Step 2: Chat Client Invocation

_call_chat_client() calls the Chat Client based on the _RunContext:

def _call_chat_client(self, context, *, stream):
    return self.client.get_response(
        messages=context["session_messages"],
        stream=stream,
        options=context["chat_options"],
        compaction_strategy=context["compaction_strategy"],
        tokenizer=context["tokenizer"],
        function_invocation_kwargs=context["function_invocation_kwargs"],
        client_kwargs=context["client_kwargs"],
    )

Inside the Chat Client, the tool invocation loop executes. When the LLM requests a tool call, the FunctionInvocationLayer executes the tool and re-sends the results to the LLM. This loop repeats until the LLM returns a final response.

Step 3: Response Post-processing

_finalize_response() handles:

• Setting author_name (attaching the agent name to each message)
• Propagating conversation_id to the session
• Calling after_run() on ContextProviders (in reverse order)

Streaming

With stream=True, _parse_streaming_response() returns a ResponseStream. This AsyncIterator yields AgentResponseUpdate objects while get_final_response() retrieves the complete AgentResponse.

# Streaming usage
stream = agent.run("Hello", stream=True)
async for update in stream:
    print(update.text, end="")
final = await stream.get_final_response()
print(f"\nTokens used: {final.usage_details}")
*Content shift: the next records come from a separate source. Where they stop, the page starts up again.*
(* ===== verification/Reader.v ===== *)
(** * The touch state and the per-event logic of read_touch_events

    touch_reader.c keeps three [int]s across the read loop (lines 71-73):
    [touch_x] and [touch_y], initialised to the sentinel [-1], and
    [touch_active], initialised to [0].  Each full [struct input_event]
    goes through the if-chain of lines 103-129: an EV_ABS record with an
    X-like or Y-like code stores its value, an EV_KEY/BTN_TOUCH record
    stores the button state, and an EV_SYN/SYN_REPORT record ends the run
    with the line ["x,y"] when both coordinates are non-negative.

    [process_event] is that if-chain; [run_events] feeds it a sequence of
    records (the loop of read_touch_events with every read returning a full
    record and no signal; the loop itself, with its errors and signals, is
    in ReadLoop.v).  The abstract specification [first_frame] says which
    output a sequence of records produces in terms of the last value of
    each axis before the first complete frame; [run_events_first_frame]
    proves that the code implements it. *)

From Stdlib Require Import ZArith List Lia.
From stdpp Require Import base decidable list.
From S2P Require Import Prelude InputEvent.

Open Scope Z_scope.

Module Touch.
Import Ev.

(** ** The state and the dispatch *)

Record touch_state := mk_touch {
  touch_x : Z;
  touch_y : Z;
  touch_active : Z
}.

Definition init_touch : touch_state := mk_touch (-1) (-1) 0.

(** What the loop body does with one record: go round again with a new
    state, or print ["x,y"] and return. *)
Inductive verdict :=
  | Continue (st : touch_state)
  | Emit (x y : Z).

Definition is_x_code (c : Z) : bool := (c =? ABS_X) || (c =? ABS_MT_POSITION_X).
Definition is_y_code (c : Z) : bool := (c =? ABS_Y) || (c =? ABS_MT_POSITION_Y).

(** Lines 103-129.  In C [touch_active] is true when non-zero. *)
Definition process_event (st : touch_state) (ev : input_event) : verdict :=
  if ev_type ev =? EV_ABS then
    if is_x_code (ev_code ev) then
      Continue (mk_touch (ev_value ev) (touch_y st) (touch_active st))
    else if is_y_code (ev_code ev) then
      Continue (mk_touch (touch_x st) (ev_value ev) (touch_active st))
    else Continue st
  else if ev_type ev =? EV_KEY then
    if ev_code ev =? BTN_TOUCH then
      Continue (mk_touch (touch_x st) (touch_y st) (ev_value ev))
    else Continue st
  else if (ev_type ev =? EV_SYN) && (ev_code ev =? SYN_REPORT) then
    if negb (touch_active st =? 0) && (0 <=? touch_x st) && (0 <=? touch_y st) then
      Emit (touch_x st) (touch_y st)
    else if (touch_active st =? 0) && (0 <=? touch_x st) && (0 <=? touch_y st) then
      Emit (touch_x st) (touch_y st)
    else Continue st
  else Continue st.

(** The loop over a sequence of full records, with no error and no
    signal: it stops at the first [Emit]. *)
Fixpoint run_events (st : touch_state) (evs : list input_event) : verdict :=
  match evs with
  | [] => Continue st
  | ev :: rest =>
      match process_event st ev with
      | Continue st' => run_events st' rest
      | Emit x y => Emit x y
      end
  end.

Definition output_of (v : verdict) : option (Z * Z) :=
  match v with Emit x y => Some (x, y) | Continue _ => None end.

(** ** The abstract specification *)

(** Which records set which field. *)
Definition sets_x (ev : input_event) : bool := (ev_type ev =? EV_ABS) && is_x_code (ev_code ev).
Definition sets_y (ev : input_event) : bool := (ev_type ev =? EV_ABS) && is_y_code (ev_code ev).
Definition sets_active (ev : input_event) : bool :=
  (ev_type ev =? EV_KEY) && (ev_code ev =? BTN_TOUCH).
Definition is_report (ev : input_event) : bool :=
  (ev_type ev =? EV_SYN) && (ev_code ev =? SYN_REPORT).

(** The value of the last record of [evs] that [p] selects, [d] if none. *)
Definition last_value (p : input_event -> bool) (evs : list input_event) (d : Z) : Z :=
  List.last (map ev_value (List.filter p evs)) d.

(** What the three variables hold after the records [evs]. *)
Definition summary (evs : list input_event) : touch_state :=
  mk_touch (last_value sets_x evs (-1)) (last_value sets_y evs (-1))
           (last_value sets_active evs 0).

(** A SYN_REPORT after [before] completes a frame when both coordinates
    are known, whatever the button state. *)
Definition frame_ready (before : list input_event) (ev : input_event) : bool :=
  is_report ev && (0 <=? last_value sets_x before (-1)) && (0 <=? last_value sets_y before (-1)).

Definition no_frame (evs : list input_event) : Prop :=
  forall b ev m, evs = b ++ ev :: m -> frame_ready b ev = false.

(** [evs] prints ["x,y"]: [x] and [y] are the last X and Y values before
    the first record that completes a frame. *)
Definition first_frame (evs : list input_event) (x y : Z) : Prop :=
  exists before ev after,
    evs = before ++ ev :: after /\ frame_ready before ev = true /\
    x = last_value sets_x before (-1) /\ y = last_value sets_y before (-1) /\
    no_frame before.

(** ** Lemmas *)

Lemma last_value_snoc p evs ev d :
  last_value p (evs ++ [ev]) d = if p ev then ev_value ev else last_value p evs d.
Proof.
  unfold last_value. rewrite List.filter_app. simpl. destruct (p ev); simpl.
  - rewrite map_app. simpl. apply last_last.
  - rewrite app_nil_r. reflexivity.
Qed.

Lemma codes_disjoint c : is_x_code c = true -> is_y_code c = false.
Proof.
  unfold is_x_code, is_y_code, ABS_X, ABS_Y, ABS_MT_POSITION_X, ABS_MT_POSITION_Y.
  rewrite orb_true_iff, !Z.eqb_eq. intros [-> | ->]; reflexivity.
Qed.

Lemma summary_nil : summary [] = init_touch.
Proof. reflexivity. Qed.

(** The dispatch in terms of the summaries: the two emitting branches of
    lines 115 and 122 together test only that both coordinates are known. *)
Lemma process_event_summary before ev :
  process_event (summary before) ev =
  if frame_ready before ev then
    Emit (last_value sets_x before (-1)) (last_value sets_y before (-1))
  else Continue (summary (before ++ [ev])).
Proof.
  unfold process_event, frame_ready, summary, is_report. cbn [touch_x touch_y touch_active].
  rewrite !last_value_snoc. unfold sets_x, sets_y, sets_active, is_report.
  destruct (ev_type ev =? EV_ABS) eqn:A.
  - apply Z.eqb_eq in A. rewrite A. simpl.
    destruct (is_x_code (ev_code ev)) eqn:X; simpl.
    + rewrite codes_disjoint by exact X. reflexivity.
    + destruct (is_y_code (ev_code ev)); reflexivity.
  - destruct (ev_type ev =? EV_KEY) eqn:K.
    + apply Z.eqb_eq in K. rewrite K. simpl.
      destruct (ev_code ev =? BTN_TOUCH); reflexivity.
    + destruct (ev_type ev =? EV_SYN) eqn:S; simpl; [|reflexivity].
      apply Z.eqb_eq in S. rewrite S in A, K.
      destruct (ev_code ev =? SYN_REPORT); simpl; [|reflexivity].
      destruct (last_value _ before 0 =? 0), (0 <=? last_value (fun ev => _ && _) before (-1)),
        (0 <=? last_value (fun ev => _ && is_y_code _) before (-1)); reflexivity.
Qed.

Lemma no_frame_nil : no_frame [].
Proof. intros [|? ?] ? ? E; discriminate. Qed.

Lemma no_frame_snoc before ev :
  no_frame before -> frame_ready before ev = false -> no_frame (before ++ [ev]).
Proof.
  intros NF R b ev' m E. destruct m as [|e m] using rev_ind.
  - apply app_inj_tail in E as [-> ->]. exact R.
  - rewrite app_comm_cons, app_assoc in E. apply app_inj_tail in E as [E _].
    exact (NF _ _ _ E).
Qed.

(** The loop from the state reached after [before]. *)
Lemma run_events_summary before evs x y :
  no_frame before ->
  run_events (summary before) evs = Emit x y <->
  exists b ev after,
    evs = b ++ ev :: after /\ frame_ready (before ++ b) ev = true /\
    x = last_value sets_x (before ++ b) (-1) /\ y = last_value sets_y (before ++ b) (-1) /\
    no_frame (before ++ b).
Proof.
  revert before. induction evs as [|e evs IH]; intros before NF; simpl.
  - split; [discriminate|]. intros ([|? ?] & ? & ? & E & _); discriminate.
  - rewrite process_event_summary. destruct (frame_ready before e) eqn:R.
    + split.
      * intros [= <- <-]. exists [], e, evs. rewrite app_nil_r. auto.
      * intros ([|e' b] & ev & after & E & R' & -> & -> & NF'); simpl in E.
        -- injection E as <- <-. rewrite app_nil_r. auto.
        -- injection E as <- _. rewrite (NF' before e b) in R; [discriminate | reflexivity].
    + rewrite IH by (apply no_frame_snoc; auto). split.
      * intros (b & ev & after & -> & H). exists (e :: b), ev, after.
        rewrite <- app_assoc in H. auto.
      * intros ([|e' b] & ev & after & E & R' & Hx & Hy & NF'); simpl in E; injection E as <- E.
        -- rewrite app_nil_r in R'. congruence.
        -- exists b, ev, after. rewrite <- app_assoc. auto.
Qed.

Lemma run_events_continue_summary before evs st :
  no_frame before ->
  run_events (summary before) evs = Continue st ->
  no_frame (before ++ evs) /\ st = summary (before ++ evs).
Proof.
  revert before. induction evs as [|e evs IH]; intros before NF; simpl.
  - intros [= <-]. rewrite app_nil_r. auto.
  - rewrite process_event_summary. destruct (frame_ready before e) eqn:R; [discriminate|].
    intros H. apply IH in H; [|apply no_frame_snoc; auto]. rewrite <- app_assoc in H. exact H.
Qed.

(** The emitting branches: a report, and both coordinates non-negative. *)
Lemma process_event_emit st ev x y :
  process_event st ev = Emit x y <->
  is_report ev = true /\ x = touch_x st /\ y = touch_y st /\ 0 <= x /\ 0 <= y.
Proof.
  unfold process_event, is_report.
  destruct (ev_type ev =? EV_ABS) eqn:A.
  { split; [destruct_ifs; discriminate|].
    intros [R _]. apply andb_true_iff in R as [S _].
    rewrite Z.eqb_eq in A, S. rewrite A in S. discriminate. }
  destruct (ev_type ev =? EV_KEY) eqn:K.
  { split; [destruct_ifs; discriminate|].
    intros [R _]. apply andb_true_iff in R as [S _].
    rewrite Z.eqb_eq in K, S. rewrite K in S. discriminate. }
  destruct ((ev_type ev =? EV_SYN) && (ev_code ev =? SYN_REPORT)); [|split; [discriminate | intuition congruence]].
  destruct (touch_active st =? 0); simpl; split_Zb; simpl;
    split; try intros [= <- <-]; try discriminate; intuition (subst; auto; lia).
Qed.

Definition same_pos (st st' : touch_state) : Prop :=
  touch_x st = touch_x st' /\ touch_y st = touch_y st'.

Lemma process_event_same_pos st st' ev :
  same_pos st st' ->
  match process_event st ev, process_event st' ev with
  | Emit x y, Emit x' y' => x = x' /\ y = y'
  | Continue s, Continue s' => same_pos s s'
  | _, _ => False
  end.
Proof.
  intros [Ex Ey].
  destruct (process_event st ev) as [s|x y] eqn:P, (process_event st' ev) as [s'|x' y'] eqn:P'.
  - revert P P'. unfold process_event, same_pos.
    destruct_ifs; intros [= <-] [= <-]; simpl; auto.
  - apply process_event_emit in P' as (R & -> & -> & ? & ?).
    assert (process_event st ev = Emit (touch_x st) (touch_y st)) as P2
      by (apply process_event_emit; rewrite Ex, Ey; auto). congruence.
  - apply process_event_emit in P as (R & -> & -> & ? & ?).
    assert (process_event st' ev = Emit (touch_x st') (touch_y st')) as P2
      by (apply process_event_emit; rewrite <- Ex, <- Ey; auto). congruence.
  - apply process_event_emit in P as (_ & -> & -> & _). apply process_event_emit in P' as (_ & -> & -> & _).
    auto.
Qed.

Lemma last_value_le p evs d M :
  Forall (fun ev => ev_value ev <= M) evs -> d <= M -> last_value p evs d <= M.
Proof.
  intros F Hd. induction evs as [|e evs IH] using rev_ind; [exact Hd|].
  apply Forall_app in F as [F1 F2]. inversion F2; subst.
  rewrite last_value_snoc. destruct (p e); auto.
Qed.

(** ** Theorems *)

(** C1: the reader's if-chain, run from the initial state over a sequence
    of full records, prints ["x,y"] exactly when [first_frame] says so:
    [x] and [y] are the last X and Y values (legacy or multi-touch code)
    before the first SYN_REPORT at which both are non-negative. *)
Theorem run_events_first_frame evs x y :
  run_events init_touch evs = Emit x y <-> first_frame evs x y.
Proof.
  rewrite <- summary_nil, run_events_summary by apply no_frame_nil. reflexivity.
Qed.

(** C7: when no record completes a frame the loop keeps waiting, and its
    three variables hold the last X, Y and BTN_TOUCH values seen (the
    sentinels [-1], [-1], [0] for an axis never reported). *)
Theorem run_events_waiting evs st :
  run_events init_touch evs = Continue st <-> no_frame evs /\ st = summary evs.
Proof.
  rewrite <- summary_nil. split.
  - intros H. apply run_events_continue_summary in H; [exact H | apply no_frame_nil].
  - intros [NF ->]. destruct (run_events (summary []) evs) as [st'|x y] eqn:E.
    + apply run_events_continue_summary in E as [_ ->]; [reflexivity | apply no_frame_nil].
    + apply run_events_summary in E as (b & ev & after & -> & R & _); [|apply no_frame_nil].
      simpl in R. rewrite (NF b ev after) in R; [discriminate | reflexivity].
Qed.

(** C6: BTN_TOUCH never changes what is printed: from two states with the
    same coordinates and any button states, the loop prints the same
    line, so a press frame and a release frame cannot be told apart. *)
Theorem output_ignores_button x y a a' evs :
  output_of (run_events (mk_touch x y a) evs) = output_of (run_events (mk_touch x y a') evs).
Proof.
  assert (same_pos (mk_touch x y a) (mk_touch x y a')) as H by (split; reflexivity).
  revert H. generalize (mk_touch x y a), (mk_touch x y a'). clear.
  induction evs as [|ev evs IH]; intros st st' H; simpl; [reflexivity|].
  pose proof (process_event_same_pos st st' ev H) as P.
  destruct (process_event st ev), (process_event st' ev); try contradiction.
  - apply IH, P.
  - destruct P as [-> ->]. reflexivity.
Qed.

(** C18: a printed coordinate is a value some record carried: it is
    non-negative and fits the [__s32] field it came from. *)
Theorem run_events_output_range evs x y :
  Forall (fun ev => in_s32 (ev_value ev) = true) evs ->
  run_events init_touch evs = Emit x y ->
  0 <= x <= s32_max /\ 0 <= y <= s32_max.
Proof.
  intros F E. rewrite <- summary_nil in E.
  apply run_events_summary in E as (b & ev & after & -> & R & -> & -> & _); [|apply no_frame_nil].
  cbn [app] in *.
  apply Forall_app in F as [F _].
  assert (Forall (fun ev => ev_value ev <= s32_max) b) as F'.
  { eapply Forall_impl; [exact F|]. intros e H. apply in_s32_iff in H. lia. }
  unfold frame_ready in R. rewrite !andb_true_iff, !Z.leb_le in R.
  pose proof (last_value_le sets_x b (-1) s32_max F'). pose proof (last_value_le sets_y b (-1) s32_max F').
  unfold s32_max in *. lia.
Qed.

(** ** Witnesses *)

(** The stream of the spec's first scenario: ABS_X = 100, ABS_Y = 200,
    BTN_TOUCH = 1, SYN_REPORT. *)
Definition press_stream : list input_event :=
  [mk_event 0 0 EV_ABS ABS_X 100; mk_event 0 0 EV_ABS ABS_Y 200;
   mk_event 0 0 EV_KEY BTN_TOUCH 1; mk_event 0 0 EV_SYN SYN_REPORT 0].

Lemma run_events_output_range_witness :
  Forall (fun ev => in_s32 (ev_value ev) = true) press_stream /\
  run_events init_touch press_stream = Emit 100 200 /\
  0 <= 100 <= s32_max /\ 0 <= 200 <= s32_max.
Proof.
  split; [repeat constructor|]. split; [vm_compute; reflexivity|].
  apply (run_events_output_range press_stream); [repeat constructor | vm_compute; reflexivity].
Defined.

End Touch.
Internally, map() transforms updates, and with_transform_hook() handles conversation_id propagation and response_id suppression.

Streaming matters because of user experience. LLM response generation can take several seconds, and without streaming users stare at a blank screen the entire time. With streaming, tokens appear in real-time as they're generated, dramatically reducing perceived latency. In Agent Framework, just passing stream=True makes this happen.

Tool Integration

Tools are what elevate an AI agent from "just a chatbot" to "an agent that can take real-world action." An LLM alone can only generate text, but through tools it can call external APIs, query databases, manipulate files — interact with the real world. Agent Framework supports a variety of tool types, and through its MCP (Model Context Protocol) integration, tools across the entire ecosystem can be seamlessly leveraged.

Tool Types

Agent Framework supports the following tool types:

Defining Function Tools

In Python, the @tool decorator makes defining tools trivial:

from agent_framework import Agent, tool
 
@tool
def get_weather(location: str) -> str:
    """Get the weather for a given location."""
    return f"The weather in {location} is sunny."
 
agent = Agent(
    client=client,
    name="WeatherBot",
    instructions="You are an assistant that answers weather questions.",
    tools=[get_weather],
)

Internally, the @tool decorator generates a JSON Schema from the function signature and docstring, creating a FunctionTool instance. When the LLM calls this tool, the FunctionInvocationLayer executes:

Agent-as-Tool Pattern

One of Agent Framework's most powerful features is using an agent as a tool for another agent. This enables an architecture where "a single coordinator agent delegates to multiple specialist agents as needed." Think of it like a manager assigning tasks to different domain experts on a team.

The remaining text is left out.